Since the Scottish Funding Council (SFC) launched its Cancer Innovation Challenge in March of 2017, much has changed in the way cancer is regarded clinically, encouraging startups to develop innovations in diagnosis and treatment. In this scheme, each participating startup business was awarded between £35,000 and £100,000 in 2018 to make advancements in new approaches in diagnosis and treatment of blood, kidney and tissue cancers. Among these, is an app developed by Px HealthCare, which aims to encourage breast cancer patients to notify the Cancer Treatment Helpline when they encounter particular symptoms.

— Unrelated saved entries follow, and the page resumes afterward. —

Definition journal_parsed : ParsedMemoryRecord :=
  {| parsed_record := journal_record; parsed_canonical_json := example_json;
     parsed_digest := digest_message example_json 2 (len example_json) |}.

Lemma journal_canonical : run never (canonical_memory_json example_writes journal_record) = Ok example_json.
Proof. vm_compute. reflexivity. Qed.

Lemma persisted_memory_exact_witness :
  run never (parse_persisted_canonical_memory_record id example_writes example_from_json example_json 2
               (digest_message example_json 2 (len example_json))) = Ok journal_parsed.
Proof.
  apply (persisted_memory_exact id example_writes example_from_json example_json 2 _ journal_parsed example_reads eq_refl example_from_json_typed);
    [lia|]. split; [apply journal_record_wf|by vm_compute|apply journal_canonical|done|done].
Defined.

Lemma memory_digest_identity_witness :
  digest_message example_json 2 (len example_json) = digest_message example_json 2 (len example_json)
  ↔ journal_record = redisplayed (redisplayed journal_record 7) (hdr_display_revision (rec_header journal_record)).
Proof.
  apply (memory_digest_identity id example_writes example_from_json journal_record (redisplayed journal_record 7) _ _ example_reads);
    [done|done|apply journal_record_wf|apply redisplayed_wf; [lia|apply journal_record_wf]|by vm_compute..].
Defined.

(** A file whose tokens are plain and whose events are one empty mapping. *)
Definition example_events : list (option Event) :=
  Some <$> [StreamStart; DocumentStart false; MappingStart 0 false; MappingEnd; DocumentEnd; StreamEnd].

Lemma memory_file_safe_witness :
  run never (parse_memory_record id example_writes (λ _, ([OtherToken], false)) (λ _, example_events) (λ _, Some example_dto) (b_of "{}"))
    = Ok journal_parsed
  ∧ record_wf (parsed_record journal_parsed) ∧ len (parsed_canonical_json journal_parsed) ≤ MAX_CANONICAL_MEMORY_BYTES.
Proof.
  assert (run never (parse_memory_record id example_writes (λ _, ([OtherToken], false)) (λ _, example_events) (λ _, Some example_dto) (b_of "{}"))
    = Ok journal_parsed) as H by (vm_compute; reflexivity).
  split; [exact H|].
  destruct (memory_file_safe id example_writes (λ _, ([OtherToken], false)) (λ _, example_events) (λ _, Some example_dto) (b_of "{}") never
              journal_parsed) as (_ & _ & _ & Hw & _ & Hl & _); [|exact H|by split].
  intros ? ? [= <-]. apply example_dto_typed.
Defined.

Professionals are then provided with a real-time view of patients and their reported conditions, after which the NHS in Scotland is able to weigh in.
My Clinical Outcomes (MCO) is another web platform that encourages patients to take regular assessments to evaluate their conditions in a guided format, opening up a gateway for patient-reported data to enable regular, remote monitoring and analysis for patients and medical professionals alike. Currently spearheaded at NHS Ayrshire and Arran, it’s tailored to Scottish patients with any type of cancer, on the basis of which experts are able to assess the effectiveness of treatments and make adjustments.
The UK-based equivalent to MCO uses similar methods with machine-learning to predict outcomes for patients. This project was launched with modelling for the prognosis of patients with renal cell carcinoma, using regularly-collected statistics in sources such as the Scottish Cancer Registry. With the incorporation of these additional variables, accuracy of diagnoses has comparatively skyrocketed. Simply by sharing symptoms in a timely manner as they occur, helping clinicians to better personalise treatment, digital tools such as these have been able to extend the lives of patients by up to five months.
The rise of smart technology
Commercially-available technologies such as wearables have started to play a crucial role in helping patients manage their cancer. Research by the American Society of Clinical Oncology (ASCO) in several US cancer centres concluded that incorporating general fitness data using a Microsoft Band is a very realistic way to reduce unplanned hospitalisations. Oftentimes, chemotherapy treatments combined with the disease itself causes nausea in patients – an issue which can be tackled with a simple fitness regime, easily monitored by wearables connected to smartphone apps for data logging.
Other smart technology such as iPhones are also becoming surprisingly effective tools for oncology, for example, with the detection of tumours. A medical imaging company – Butterfly Network – has now received FDA clearance for its ground-breaking ultrasound-based imaging system, which comes with a probe that connects to an iPhone, paving the way for ultrasound detection to someday become entirely portable, widely accessible, generally affordable, and diagnostically versatile. The app allows for a head-to-toe scan of the body to be carried out for under $2,000. This, in combination with the learning-based artificial intelligence applications that work in tandem with the hardware, can better assist experts with the interpretation of the diagnoses, and therefore prescriptions.
Although the technologies for cancer prevention, detection, diagnosis and prognosis are all still far from being readily available to the general public, and far from acting as standalone treatment technologies, the oncological advancements in digital health have progressed significantly since the inception of oncology as a science. With digital health technology starting to offer more affordable and less invasive cancer management solutions, the potential to create a holistic and effective model of tackling cancer seems progressively more likely every day in the digital age.